**PROBLEM TO SOLVE**
Only these lines of the data below are wanted: the one with "(v4 && addresses t s (daddr p))", the one with "p || is_udp p)", and any lines between them, each repeated exactly.
━━━━━ DATASET ENTRIES
(* ===== verification/ErasureStore.v ===== *)
(** The two copies of the erasure ledger (data-plane/internal/ledger/store.go) and the
    transaction that appends to it (cmd/edged/ledger_commit.go).

    The store appends to a file on the appliance, replaces an object and a note at a
    secondary storage, reads both back, and puts the file back when the second copy
    fails.  Every operation on the file or the storage takes its fate from a list, so
    the theorems hold for every combination of failures: an operation is refused,
    happens although it reports an error, stops half way, or (at the storage) puts
    something else in place.
    [failed] remembers which operations reported an error. *)
From S2P Require Import Prelude GoStrings GoText ErasureLedger.

(** ** Bytes *)

Fixpoint str_take (n : nat) (s : string) : string :=
  match n, s with S n', String c s' => String c (str_take n' s') | _, _ => "" end.
Fixpoint str_drop (n : nat) (s : string) : string :=
  match n, s with O, _ => s | S n', String _ s' => str_drop n' s' | _, EmptyString => "" end.

(** [WriteAt] inside a file that reaches at least to the offset. *)
Definition overlay (off : nat) (data file : string) : string :=
  str_take off file +:+ data +:+ str_drop (off + String.length data) file.
(* ===== verification/NetNft.v ===== *)
(** The firewall of the client networks (data-plane/internal/netcfg/render_nft.go): the
    rules of each chain as data, and the text that netd loads.

    In the literals a backquote stands for a double quote.  The digest of package
    crypto/sha256 is the class [Sha256]. *)
From stdpp Require Import pretty.
From S2P Require Import Prelude GoStrings GoText GoNet NetCfg.

(** ** Text *)

Definition newline : string := String (Ascii.ascii_of_nat 10) "".
Definition tab : string := String (Ascii.ascii_of_nat 9) "".
Definition quote : string := String (Ascii.ascii_of_nat 34) "".
Definition q : string → string := map_bytes (λ b, if b =? 96 then 34 else b).
Definition quoted (s : string) : string := quote +:+ s +:+ quote.

(** [strings.Join]. *)
Definition JoinStr (sep : string) (l : list string) : string :=
  match l with [] => "" | x :: l' => x +:+ foldr (λ y acc, sep +:+ y +:+ acc) "" l' end.
Definition concat_text (l : list string) : string := foldr String.append "" l.

(** [strings.ReplaceAll] with a text that is not empty. *)
Fixpoint replace_all (fuel : nat) (old new s : string) : string :=
  match fuel, s with
  | O, _ | _, EmptyString => s
  | S f, String c s' =>
      match strip_prefix old s with
      | Some rest => new +:+ replace_all f old new rest
      | None => String c (replace_all f old new s')
      end
  end.
Definition ReplaceAll (s old new : string) : string := replace_all (String.length s) old new s.

(** ** Rules *)

(** What a rule asks of a packet; the last ones keep a count or a space. *)
Inductive match_ :=
| IifLo | Iif (name : string) | IifGuest | IifNotGuest | Oif (name : string) | OifGuest
| Ipv6
| Saddr (a : string) | Daddr (a : string) | DaddrIn (l : list string) | DaddrSet (set : string) | DaddrNotSet (set : string)
| DaddrTcp (set : string) | DaddrUdp (set : string)
| TcpUdp | ThDport (p : Z) | TcpDport (p : Z) | TcpDports (l : list Z) | UdpDport (p : Z) | UdpDports (l : list Z) | EchoRequest
| CtKnown | CtInvalid | CtNew
| NotAuth | NotPhase3 | NotPhase3Mac | Phase3 | Phase3Mac
| DnsOver | ConnOver (n : Z) | CounterName (name : string) | Space.

Inductive Verdict := Accept | Drop | Dnat (addr : string) (port : Z) | Masquerade.
(* ===== verification/NetFirewall.v ===== *)
(** What the firewall of NetNft lets through.

    The kernel's evaluation of a chain is the class [Nft]: what a match of a rule asks of
    a packet, and that the first rule all of whose matches hold decides, the policy of
    the chain otherwise (nft(8)).  A match on an IPv4 field holds for IPv4 packets only.
    The rate limit and the connection count are left open. *)
From stdpp Require Import pretty.
From S2P Require Import Prelude GoStrings GoText GoNet NetCfg NetNft.

(** ** Packets and sets *)

Inductive ct_state := CtStNew | CtStEstablished | CtStRelated | CtStInvalid | CtStUntracked.
#[export] Instance ct_state_eq_dec : EqDecision ct_state.
Proof. solve_decision. Defined.

Record packet := mkPacket {
  iif : string;
  oif : string;
  v6 : bool;
  saddr : Z;
  daddr : Z;
  smac : string;
  proto : string;
  dport : Z;
  echo : bool;
  ct : ct_state
}.

(** The sets of the table: the client interfaces, the named sets of addresses and of
    services, and who is signed in. *)
Record tables := mkTables {
  guest_interfaces : list string;
  addresses : string → Z → bool;
  services : string → Z → Z → bool;
  in_auth : string → Z → bool;
  in_phase3 : string → Z → bool;
  in_phase3_mac : string → Z → string → bool
}.

(** An address, or a network, as nft reads it. *)
Definition text_has (a : Z) (s : string) : bool :=
  match ParseIP s ≫= To4 with
  | Some x => x =? a
  | None => match ParseCIDR s with Some (_, n) => Contains n (v4_block + a) | None => false end
  end.

Definition is_tcp (p : packet) : bool := bool_decide (proto p = "tcp").
Definition is_udp (p : packet) : bool := bool_decide (proto p = "udp").
Definition known (p : packet) : bool := bool_decide (ct p = CtStEstablished) || bool_decide (ct p = CtStRelated).
Definition at_port (p : packet) (l : list Z) : bool := bool_decide (dport p ∈ l).

(** The documented meaning of the matches, except the two that count. *)
Definition meaning (t : tables) (m : match_) (p : packet) : option bool :=
  let v4 := negb (v6 p) in
  match m with
  | IifLo => Some (bool_decide (iif p = "lo"))
  | Iif n => Some (bool_decide (iif p = n))
  | IifGuest => Some (bool_decide (iif p ∈ guest_interfaces t))
  | IifNotGuest => Some (negb (bool_decide (iif p ∈ guest_interfaces t)))
  | Oif n => Some (bool_decide (oif p = n))
  | OifGuest => Some (bool_decide (oif p ∈ guest_interfaces t))
  | Ipv6 => Some (v6 p)
  | Saddr a => Some (v4 && text_has (saddr p) a)
  | Daddr a => Some (v4 && text_has (daddr p) a)
  | DaddrIn l => Some (v4 && existsb (text_has (daddr p)) l)
  | DaddrSet s => Some (v4 && addresses t s (daddr p))
  | DaddrNotSet s => Some (v4 && negb (addresses t s (daddr p)))
  | DaddrTcp s => Some (v4 && is_tcp p && services t s (daddr p) (dport p))
  | DaddrUdp s => Some (v4 && is_udp p && services t s (daddr p) (dport p))
  | TcpUdp => Some (is_tcp p || is_udp p)
  | ThDport x => Some (at_port p [x])
  | TcpDport x => Some (is_tcp p && at_port p [x])
  | TcpDports l => Some (is_tcp p && at_port p l)
  | UdpDport x => Some (is_udp p && at_port p [x])
  | UdpDports l => Some (is_udp p && at_port p l)
  | EchoRequest => Some (v4 && echo p)
  | CtKnown => Some (known p)
  | NetNft.CtInvalid => Some (bool_decide (ct p = CtStInvalid))
  | NetNft.CtNew => Some (bool_decide (ct p = CtStNew))
  | NotAuth => Some (v4 && negb (in_auth t (iif p) (saddr p)))
  | NotPhase3 => Some (v4 && negb (in_phase3 t (iif p) (saddr p)))
  | NotPhase3Mac => Some (v4 && negb (in_phase3_mac t (iif p) (saddr p) (smac p)))
  | Phase3 => Some (v4 && in_phase3 t (iif p) (saddr p))
  | Phase3Mac => Some (v4 && in_phase3_mac t (iif p) (saddr p) (smac p))
  | DnsOver | ConnOver _ => None
  | CounterName _ | Space => Some true
  end.

Class Nft : Type := {
  holds : tables → match_ → packet → bool;
  holds_meaning t m p b : meaning t m p = Some b → holds t m p = b;
  verdict : tables → Verdict → list rule → packet → Verdict;
  verdict_nil t policy p : verdict t policy [] p = policy;
  verdict_cons t policy r rs p :
    verdict t policy (r :: rs) p = if forallb (λ m, holds t m p) (matches r) then action r else verdict t policy rs p
}.

(** The sets the ruleset declares with their elements have those. *)
Record loaded (nets : list GuestNetwork) (topo : Topology) (t : tables) : Prop := {
  loaded_interfaces : guest_interfaces t = bridge <$> sortEnabled nets;
  loaded_subnets a : addresses t "guest_subnets" a = existsb (text_has a) (SubnetCIDR <$> sortEnabled nets);
  loaded_ranges a : Deny (topo_PrivateReach topo) = true → addresses t "guest_private_ranges" a = existsb (text_has a) PrivateRanges;
  loaded_allow a : Deny (topo_PrivateReach topo) = true →
    addresses t "guest_private_allow" a = existsb (text_has a) (NormalizeAllow (Allow (topo_PrivateReach topo)))
}.

(** ** The text of an address *)

Lemma octet_text b : 0 ≤ b < 256 →
  ∃ c k, c ≠ 46 ∧ ∀ prev fields rest, ipv4_fields prev 0 0 fields (bytes_of (pretty b) ++ rest)%list = ipv4_fields (Some c) b k fields rest.
Proof.
  intros Hb. assert (HI : b ∈ seqZ 0 256) by (apply elem_of_seqZ; lia). revert b Hb HI.
  cut (Forall (λ b, ∃ c k, c ≠ 46 ∧ ∀ prev fields rest, ipv4_fields prev 0 0 fields (bytes_of (pretty b) ++ rest)%list = ipv4_fields (Some c) b k fields rest) (seqZ 0 256)).
  { intros HF b _ HI. rewrite Forall_forall in HF. by apply HF. }
  replace (seqZ 0 256) with (Z.of_nat <$> seq 0 256) by (vm_compute; reflexivity). cbn [seq fmap list_fmap].
  repeat (constructor; [eexists _, _; split; [|intros prev fields rest; vm_compute bytes_of; cbn; reflexivity]; done|]). constructor.
Qed.

Lemma bytes_of_append s t : bytes_of (s +:+ t) = (bytes_of s ++ bytes_of t)%list.
Proof. induction s as [|c s IH]; [done|]. change (byte_of c :: bytes_of (s +:+ t) = byte_of c :: (bytes_of s ++ bytes_of t)%list). by rewrite IH. Qed.

Lemma octet_digits b : 0 ≤ b < 256 → ∃ x l, bytes_of (pretty b) = x :: l ∧ Forall (λ y, 48 ≤ y ≤ 57) (x :: l).
Proof.
  intros Hb. assert (HI : b ∈ seqZ 0 256) by (apply elem_of_seqZ; lia). revert b Hb HI.
  cut (Forall (λ b, match bytes_of (pretty b) with [] => false | l => forallb (in_range 48 57) l end = true) (seqZ 0 256)).
  { intros HF b _ HI. rewrite Forall_forall in HF. specialize (HF b HI). cbn beta in HF. destruct (bytes_of (pretty b)) as [|x l]; [done|].
    exists x, l. split; [done|]. rewrite Forall_forall. intros y Hy%list_elem_of_In. apply (proj1 (forallb_forall _ _) HF) in Hy.
    unfold in_range in Hy. apply andb_true_iff in Hy as [?%Z.leb_le ?%Z.leb_le]. done. }
  apply (bool_decide_unpack _). vm_compute. done.
Qed.

Lemma octets a : 0 ≤ a < 2 ^ 32 →
  0 ≤ Z.shiftr a 24 < 256 ∧ 0 ≤ Z.land (Z.shiftr a 16) 255 < 256 ∧ 0 ≤ Z.land (Z.shiftr a 8) 255 < 256 ∧ 0 ≤ Z.land a 255 < 256 ∧
  of_be [Z.shiftr a 24; Z.land (Z.shiftr a 16) 255; Z.land (Z.shiftr a 8) 255; Z.land a 255] = a.
Proof.
  intros Ha. change 255 with (Z.ones 8). rewrite !Z.land_ones, !Z.shiftr_div_pow2 by lia. rewrite of_be_4.
  change (2 ^ 24) with (256 * (256 * 256)). change (2 ^ 16) with (256 * 256). change (2 ^ 8) with 256. rewrite <- !Z.div_div by lia.
  pose proof (Z.div_mod a 256 ltac:(lia)). pose proof (Z.mod_pos_bound a 256 ltac:(lia)).
  pose proof (Z.div_mod (a / 256) 256 ltac:(lia)). pose proof (Z.mod_pos_bound (a / 256) 256 ltac:(lia)).
  pose proof (Z.div_mod (a / 256 / 256) 256 ltac:(lia)). pose proof (Z.mod_pos_bound (a / 256 / 256) 256 ltac:(lia)). lia.
Qed.

Lemma ParseAddr_dotted a : 0 ≤ a < 2 ^ 32 → ParseAddr (dotted a) = Some (V4 a).
Proof.
  intros Ha. destruct (octets a Ha) as (H1 & H2 & H3 & H4 & HE). unfold dotted.
  set (w := Z.shiftr a 24) in *. set (x := Z.land (Z.shiftr a 16) 255) in *. set (y := Z.land (Z.shiftr a 8) 255) in *. set (z := Z.land a 255) in *.
  set (s := pretty w +:+ _). assert (HB : bytes_of s = (bytes_of (pretty w) ++ 46 :: bytes_of (pretty x) ++ 46 :: bytes_of (pretty y) ++ 46 :: bytes_of (pretty z))%list).
  { unfold s. by rewrite !bytes_of_append. }
  destruct (octet_digits w H1) as (xw & lw & Ew & Fw), (octet_digits x H2) as (xx & lx & Ex & Fx), (octet_digits y H3) as (xy & ly & Ey & Fy), (octet_digits z H4) as (xz & lz & Ez & Fz).
  assert (HF : Forall (λ c, 48 ≤ c ≤ 57 ∨ c = 46) (bytes_of s)).
  { rewrite HB, Ew, Ex, Ey, Ez. assert (HW : ∀ l, Forall (λ y, 48 ≤ y ≤ 57) l → Forall (λ c, 48 ≤ c ≤ 57 ∨ c = 46) l) by (intros l Hl; eapply Forall_impl; [exact Hl|]; intros; by left).
    apply HW in Fw, Fx, Fy, Fz. repeat (apply Forall_app; split; [done|]; apply Forall_cons; split; [by right|]). done. }
  rewrite Forall_forall in HF. unfold ParseAddr. rewrite bool_decide_false by (intros Hin; apply HF in Hin; lia).
  destruct (list_find _ _) as [[i c]|] eqn:EF.
  - apply list_find_Some in EF as (Hi & HC & _). apply list_elem_of_lookup_2, HF in Hi. assert (c = 46) as -> by lia. cbn [Z.eqb Pos.eqb].
    rewrite HB. destruct (octet_text w H1) as (cw & kw & Nw & ->), (octet_text x H2) as (cx & kx & Nx & Qx), (octet_text y H3) as (cy & ky & Ny & Qy), (octet_text z H4) as (cz & kz & Nz & Qz).
    assert (HD : ∀ c v k f l, c ≠ 46 → l ≠ [] → (length f < 3)%nat → ipv4_fields (Some c) v k f (46 :: l) = ipv4_fields (Some 46) 0 0 (f ++ [v])%list l).
    { intros c v k f l Hc Hl Hf. cbn [ipv4_fields]. change (in_range 48 57 46) with false. cbn [Z.eqb Pos.eqb]. rewrite !bool_decide_false by (done || congruence).
      cbn [orb]. by rewrite (proj2 (Nat.eqb_neq _ _)) by lia. }
    assert (HZ : bytes_of (pretty z) = (bytes_of (pretty z) ++ [])%list) by by rewrite app_nil_r.
    rewrite HD; [|done|by rewrite Ex|cbn; lia]. rewrite Qx, HD; [|done|by rewrite Ey|cbn; lia]. rewrite Qy, HD; [|done|by rewrite Ez|cbn; lia].
    rewrite HZ, Qz. cbn [ipv4_fields length app Nat.ltb Nat.leb fmap option_fmap option_map]. by rewrite HE.
  - exfalso. apply list_find_None in EF. rewrite Forall_forall in EF. apply (EF 46); [|by left]. rewrite HB. apply elem_of_app. right. left.
Qed.

Lemma text_has_dotted a b : 0 ≤ b < 2 ^ 32 → text_has a (dotted b) = true ↔ a = b.
Proof. intros Hb. unfold text_has, ParseIP. rewrite ParseAddr_dotted by done. cbn. rewrite To4_v4, Z.eqb_eq by done. naive_solver. Qed.

(** ** The first rule that matches *)

Section firewall.
Context {T : UnicodeTables} {N : Nft} (t : tables).

Definition fires (r : rule) (p : packet) : bool := forallb (λ m, holds t m p) (matches r).

Fixpoint hit (rs : list rule) (p : packet) : option Verdict :=
  match rs with [] => None | r :: rs' => if fires r p then Some (action r) else hit rs' p end.

Lemma verdict_hit policy rs p : verdict t policy rs p = default policy (hit rs p).
Proof. induction rs as [|r rs IH]; [apply verdict_nil|]. rewrite verdict_cons. cbn [hit]. unfold fires. by destruct (forallb _ _). Qed.

Definition hits (l : list item) : packet → option Verdict := hit (rules_of l).

Lemma hits_app l k p : hits (l ++ k)%list p = match hits l p with Some v => Some v | None => hits k p end.
Proof.
  unfold hits, rules_of. rewrite omap_app. set (a := omap _ l). set (b := omap _ k). clearbody a b.
  induction a as [|r a IH]; [done|]. cbn [app hit]. by destruct (fires r p).
Qed.

(** The items that decide. *)
Definition meets (l : list item) (v : Verdict) (p : packet) : Prop := ∃ r, Rule r ∈ l ∧ action r = v ∧ fires r p = true.

Lemma hits_Some l p v : hits l p = Some v → meets l v p.
Proof.
  induction l as [|[r|s] l IH]; cbn; [done| |].
  - unfold hits. cbn. destruct (fires r p) eqn:E; [intros [= <-]; exists r; split; [left|done]|]. intros H. destruct (IH H) as (r' & ? & ?). exists r'. split; [by right|done].
  - intros H. destruct (IH H) as (r' & ? & ?). exists r'. split; [by right|done].
Qed.

Lemma hits_None l p r : hits l p = None → Rule r ∈ l → fires r p = false.
Proof.
  induction l as [|i l IH]; [by intros _ ?%elem_of_nil|]. intros H [HE|Hin]%elem_of_cons.
  - subst i. unfold hits in H. cbn in H. by destruct (fires r p).
  - apply IH; [|done]. destruct i as [r'|s]; [|done]. unfold hits in H. cbn in H. by destruct (fires r' p).
Qed.

Lemma hits_none l p : (∀ r, Rule r ∈ l → fires r p = false) → hits l p = None.
Proof.
  induction l as [|[r|s] l IH]; [done| |]; intros H.
  - unfold hits. cbn. rewrite (H r) by left. apply IH. intros. apply H. by right.
  - apply IH. intros. apply H. by right.
Qed.

Lemma fires_on ms v n p : fires (mkRule ms v n) p = true ↔ Forall (λ m, holds t m p = true) ms.
Proof. unfold fires. cbn. rewrite forallb_forall, Forall_forall. setoid_rewrite list_elem_of_In. done. Qed.

Lemma holds_true m p b : meaning t m p = Some b → holds t m p = true → b = true.
Proof. intros H <-. symmetry. by apply holds_meaning. Qed.

Lemma holds_is m p : meaning t m p = Some true → holds t m p = true.
Proof. apply holds_meaning. Qed.

(** The members of a list of items built by the combinators of NetNft. *)
Lemma on_only b l r : Rule r ∈ only b l → b = true ∧ Rule r ∈ l.
Proof. destruct b; [done|]. by intros ?%elem_of_nil. Qed.

Lemma in_networks (f : GuestNetwork → list item) nets r : Rule r ∈ (n ← nets; f n) → ∃ n, n ∈ nets ∧ Rule r ∈ f n.
Proof. rewrite list_elem_of_bind. naive_solver. Qed.

Lemma networks_in (f : GuestNetwork → list item) nets r n : n ∈ nets → Rule r ∈ f n → Rule r ∈ (n ← nets; f n).
Proof. rewrite list_elem_of_bind. naive_solver. Qed.

Lemma in_vip topo f r : Rule r ∈ vip_rules topo f → ∃ a, ParsePortalIP (PortalVIP topo) = Some a ∧ Rule r ∈ f (dotted a).
Proof. unfold vip_rules, renderPortalVIP. cbv zeta. intros [HE HI]%on_only. destruct (ParsePortalIP (PortalVIP topo)) as [a|]; [by exists a|done]. Qed.
End firewall.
━━━━━━━━━━
**TASK SOLUTION**
  | DaddrSet s => Some (v4 && addresses t s (daddr p))
  | DaddrNotSet s => Some (v4 && negb (addresses t s (daddr p)))
  | DaddrTcp s => Some (v4 && is_tcp p && services t s (daddr p) (dport p))
  | DaddrUdp s => Some (v4 && is_udp p && services t s (daddr p) (dport p))
  | TcpUdp => Some (is_tcp p || is_udp p)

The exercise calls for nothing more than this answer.